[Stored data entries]
(* ===== verification/I2pSam.v ===== *)
(** * The I2P SAM client
      (shared/anonymous/i2psam: sam.go, datagram.go)

    The client speaks the line protocol of a SAM bridge: commands and replies
    are lines, a datagram is announced by a line and followed by its bytes.

    The network is a [world]: the connections opened so far, each with the
    bytes that the bridge is still going to send on it, the bytes written to
    it and the number of times it was closed; and the outcomes of the dials
    and writes to come.  Deadlines and cancelled contexts show as failing
    dials, writes and reads. *)

From Stdlib Require Import ZArith Lia Ascii.
From stdpp Require Import base gmap strings numbers countable sorting pretty list.
From S2P Require Import Prelude Netip GoStrings AddrText.

(** ** Constants *)
Definition DefaultAddress : gostring := lit "127.0.0.1:7656".
Definition DefaultTimeout : Z := 30 * 1000000000.
Definition DefaultTunnelLength : Z := 1.
Definition DefaultTunnelQuantity : Z := 3.
Definition MaxTunnelLength : Z := 7.
Definition MaxTunnelQuantity : Z := 16.
Definition DatagramStyleRepliable : gostring := lit "DATAGRAM".
Definition DatagramStyleRaw : gostring := lit "RAW".
Definition DefaultSAMUDPPort : gostring := lit "7655".
Definition DefaultRawProtocol : Z := 18.
Definition MaxRepliableDatagramLen : nat := Z.to_nat 31744.
Definition MaxRawDatagramLen : nat := Z.to_nat 32768.

Definition newline : ascii := Ascii.ascii_of_nat 10.
Definition dquote : ascii := Ascii.ascii_of_nat 34.
Definition backslash : ascii := Ascii.ascii_of_nat 92.

(** ** Errors, without their texts *)
Inductive sam_error : Type :=
| ErrNetwork
| ErrDial
| ErrWrite
| ErrRead
| ErrResult (result message : gostring)
| ErrIncomplete
| ErrLookupNameEmpty
| ErrLookupEmpty
| ErrDestinationEmpty
| ErrDestinationPort
| ErrDestinationParse
| ErrSessionIDGenerate
| ErrTunnelLength (n : Z)
| ErrTunnelQuantity (n : Z)
| ErrNilSession
| ErrPayloadEmpty
| ErrPayloadTooLong (n : nat)
| ErrRawProtocol (protocol : Z)
| ErrSessionIDEmpty
| ErrStyle (style : gostring)
| ErrUDPAddressEmpty
| ErrReplyMissing (key : gostring)
| ErrReplyParse (key : gostring)
| ErrClose.

#[global] Instance sam_error_eq_dec : EqDecision sam_error.
Proof. solve_decision. Defined.

(** ** The world *)
Record conn : Type := mkConn {
  c_net : gostring;
  c_addr : gostring;
  c_rx : gostring;
  c_tx : gostring;
  c_closes : nat }.

Record world : Type := mkWorld {
  w_conns : list conn;
  w_dials : list (option gostring);
  w_writes : list bool }.

(** A call that may fail; its effects remain. *)
Definition SM (A : Type) : Type := world -> world * (sam_error + A).

#[global] Instance SM_ret : MRet SM := fun _ a w => (w, inr a).
#[global] Instance SM_bind : MBind SM := fun _ _ k m w =>
  match m w with
  | (w, inl e) => (w, inl e)
  | (w, inr a) => k a w
  end.
Definition fail {A} (e : sam_error) : SM A := fun w => (w, inl e).

Lemma bind_ok {A B} (m : SM A) (k : A -> SM B) w w' a : m w = (w', inr a) -> (m ≫= k) w = k a w'.
Proof. intros E. unfold mbind, SM_bind. by rewrite E. Qed.
Lemma bind_err {A B} (m : SM A) (k : A -> SM B) w w' e : m w = (w', inl e) -> (m ≫= k) w = (w', inl e).
Proof. intros E. unfold mbind, SM_bind. by rewrite E. Qed.

(** The next dial: its outcome is the bytes that the peer will send. *)
Definition dial (network address : gostring) : SM nat := fun w =>
  match w_dials w with
  | Some rx :: dials =>
      (mkWorld (w_conns w ++ [mkConn network address rx [] 0]) dials (w_writes w), inr (length (w_conns w)))
  | None :: dials => (mkWorld (w_conns w) dials (w_writes w), inl ErrDial)
  | [] => (w, inl ErrDial)
  end.

Definition update (i : nat) (f : conn -> conn) (w : world) : world :=
  mkWorld (alter f i (w_conns w)) (w_dials w) (w_writes w).

(** One write; when the list of outcomes ends, writes succeed. *)
Definition write (i : nat) (b : gostring) : SM unit := fun w =>
  match w_writes w with
  | false :: rest => (mkWorld (w_conns w) (w_dials w) rest, inl ErrWrite)
  | _ => (update i (fun c => mkConn (c_net c) (c_addr c) (c_rx c) (c_tx c ++ b) (c_closes c))
            (mkWorld (w_conns w) (w_dials w) (tail (w_writes w))), inr tt)
  end.

Definition close_conn (i : nat) (w : world) : world :=
  update i (fun c => mkConn (c_net c) (c_addr c) (c_rx c) (c_tx c) (S (c_closes c))) w.

(** [defer conn.Close()]: closed on every return. *)
Definition closing {A} (i : nat) (m : SM A) : SM A := fun w =>
  let '(w, r) := m w in (close_conn i w, r).

(** The connection is closed unless its flag was set: on an error. *)
Definition closing_on_error {A} (i : nat) (m : SM A) : SM A := fun w =>
  match m w with
  | (w, inl e) => (close_conn i w, inl e)
  | (w, inr a) => (w, inr a)
  end.

(** [reader.ReadString('\n')] *)
Fixpoint read_line (s : gostring) : option (gostring * gostring) :=
  match s with
  | [] => None
  | c :: rest =>
      if decide (c = newline) then Some ([c], rest)
      else match read_line rest with
           | Some (line, rest) => Some (c :: line, rest)
           | None => None
           end
  end.

Definition set_rx (rx : gostring) (c : conn) : conn := mkConn (c_net c) (c_addr c) rx (c_tx c) (c_closes c).

(** ** Replies *)

(** [for _, r := range line]: the runes of a string as the bytes that
    [WriteRune] writes; a byte that is not part of a valid encoding gives
    U+FFFD. *)
Definition in_range (lo hi : N) (c : ascii) : bool := bool_decide (lo <= byte_of c <= hi)%N.
Definition cont (c : ascii) : bool := in_range 128 191 c.
Definition valid2 (a b : ascii) : bool := in_range 194 223 a && cont b.
Definition valid3 (a b c : ascii) : bool :=
  (bool_decide (byte_of a = 224)%N && in_range 160 191 b ||
   in_range 225 236 a && cont b || bool_decide (byte_of a = 237)%N && in_range 128 159 b ||
   in_range 238 239 a && cont b) && cont c.
Definition valid4 (a b c d : ascii) : bool :=
  (bool_decide (byte_of a = 240)%N && in_range 144 191 b || in_range 241 243 a && cont b ||
   bool_decide (byte_of a = 244)%N && in_range 128 143 b) && cont c && cont d.
Definition rune_error : gostring :=
  [Ascii.ascii_of_nat 239; Ascii.ascii_of_nat 191; Ascii.ascii_of_nat 189].

Fixpoint runes (s : gostring) : list gostring :=
  match s with
  | [] => []
  | a :: s1 =>
      if decide (byte_of a < 128)%N then [a] :: runes s1 else
      match s1 with
      | [] => [rune_error]
      | b :: s2 =>
          if valid2 a b then [a; b] :: runes s2 else
          match s2 with
          | [] => rune_error :: runes s1
          | c :: s3 =>
              if valid3 a b c then [a; b; c] :: runes s3 else
              match s3 with
              | d :: s4 =>
                  if valid4 a b c d then [a; b; c; d] :: runes s4 else rune_error :: runes s1
              | [] => rune_error :: runes s1
              end
          end
      end
  end.

Definition IsSpace (r : gostring) : bool :=
  match r with
  | [a] => space1 a
  | [a; b] => space2 a b
  | [a; b; c] => space3 a b c
  | _ => false
  end.

(** The variables of [splitFields]. *)
Record split_state : Type := mkSplit {
  ss_fields : list gostring;
  ss_current : gostring;
  ss_quoted : bool;
  ss_escaped : bool }.

Definition split_step (st : split_state) (r : gostring) : split_state :=
  let '(mkSplit fields current quoted escaped) := st in
  if escaped then mkSplit fields (current ++ r) quoted false
  else if quoted && bool_decide (r = [backslash]) then mkSplit fields current quoted true
  else if bool_decide (r = [dquote]) then mkSplit fields current (negb quoted) false
  else if IsSpace r && negb quoted then
    if decide (0 < length current) then mkSplit (fields ++ [current]) [] quoted false
    else mkSplit fields current quoted false
  else mkSplit fields (current ++ r) quoted false.

Definition splitFields (line : gostring) : list gostring :=
  let st := foldl split_step (mkSplit [] [] false false) (runes line) in
  if decide (0 < length (ss_current st)) then ss_fields st ++ [ss_current st] else ss_fields st.

Record Reply : Type := mkReply {
  Raw : gostring;
  RValues : gmap gostring gostring }.

(** A missing key reads as the empty string. *)
Definition value (r : Reply) (key : gostring) : gostring := default [] (RValues r !! key).

Definition OK (r : Reply) : option sam_error :=
  if EqualFold (value r (lit "RESULT")) (lit "OK") then None
  else
    let result := value r (lit "RESULT") in
    let message := value r (lit "MESSAGE") in
    Some (ErrResult (if decide (result = []) then lit "UNKNOWN" else result)
            (if decide (message = []) then Raw r else message)).

Definition check_ok (r : Reply) : SM unit :=
  match OK r with None => mret tt | Some e => fail e end.

Section sam.
(** The upper case of strings that are not pure ASCII. *)
Context (unicode_upper : gostring -> gostring).
Notation ToUpper := (ToUpper unicode_upper).

Definition add_field (m : gmap gostring gostring) (field : gostring) : gmap gostring gostring :=
  let '(key, val, ok) := Cut field "=" in
  if (ok : bool) then <[ToUpper key := val]> m else m.

Definition parse_reply (line : gostring) : Reply :=
  let line := TrimSpace line in
  mkReply line (foldl add_field ∅ (splitFields line)).

Definition readReply (i : nat) : SM Reply := fun w =>
  match w_conns w !! i with
  | Some c =>
      match read_line (c_rx c) with
      | Some (line, rest) => (update i (set_rx rest) w, inr (parse_reply line))
      | None => (update i (set_rx []) w, inl ErrRead)
      end
  | None => (w, inl ErrRead)
  end.

(** ** Commands *)
Definition sendCommand (i : nat) (command : gostring) : SM unit := write i (command ++ [newline]).

Definition hello (i : nat) : SM unit :=
  sendCommand i (lit "HELLO VERSION MIN=3.0 MAX=3.3") ≫= fun _ =>
  readReply i ≫= fun reply => check_ok reply.

Definition FormatUint (n : Z) : gostring := Itoa n.

Definition hasOptionPrefix (options : list gostring) (prefix : gostring) : bool :=
  existsb (fun option => HasPrefix option prefix) options.

Definition sessionCreateCommandWithDestination (style sessionID destination : gostring)
    (options : list gostring) : gostring :=
  let destination := if decide (TrimSpace destination = []) then lit "TRANSIENT" else destination in
  let command := lit "SESSION CREATE STYLE=" ++ style ++ lit " ID=" ++ sessionID ++
                 lit " DESTINATION=" ++ destination ++ lit " SIGNATURE_TYPE=7" in
  let default_option (name : gostring) (n : Z) (command : gostring) : gostring :=
    if negb (hasOptionPrefix options name) then command ++ lit " " ++ name ++ Itoa n else command in
  let command := default_option (lit "inbound.length=") DefaultTunnelLength command in
  let command := default_option (lit "outbound.length=") DefaultTunnelLength command in
  let command := default_option (lit "inbound.quantity=") DefaultTunnelQuantity command in
  let command := default_option (lit "outbound.quantity=") DefaultTunnelQuantity command in
  if decide (0 < length options) then command ++ lit " " ++ join " " options else command.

_TASK PROMPT:_ Reply with nothing but the number of lines in the entries that include "mkConn".

_ANSWER BOX:_ 5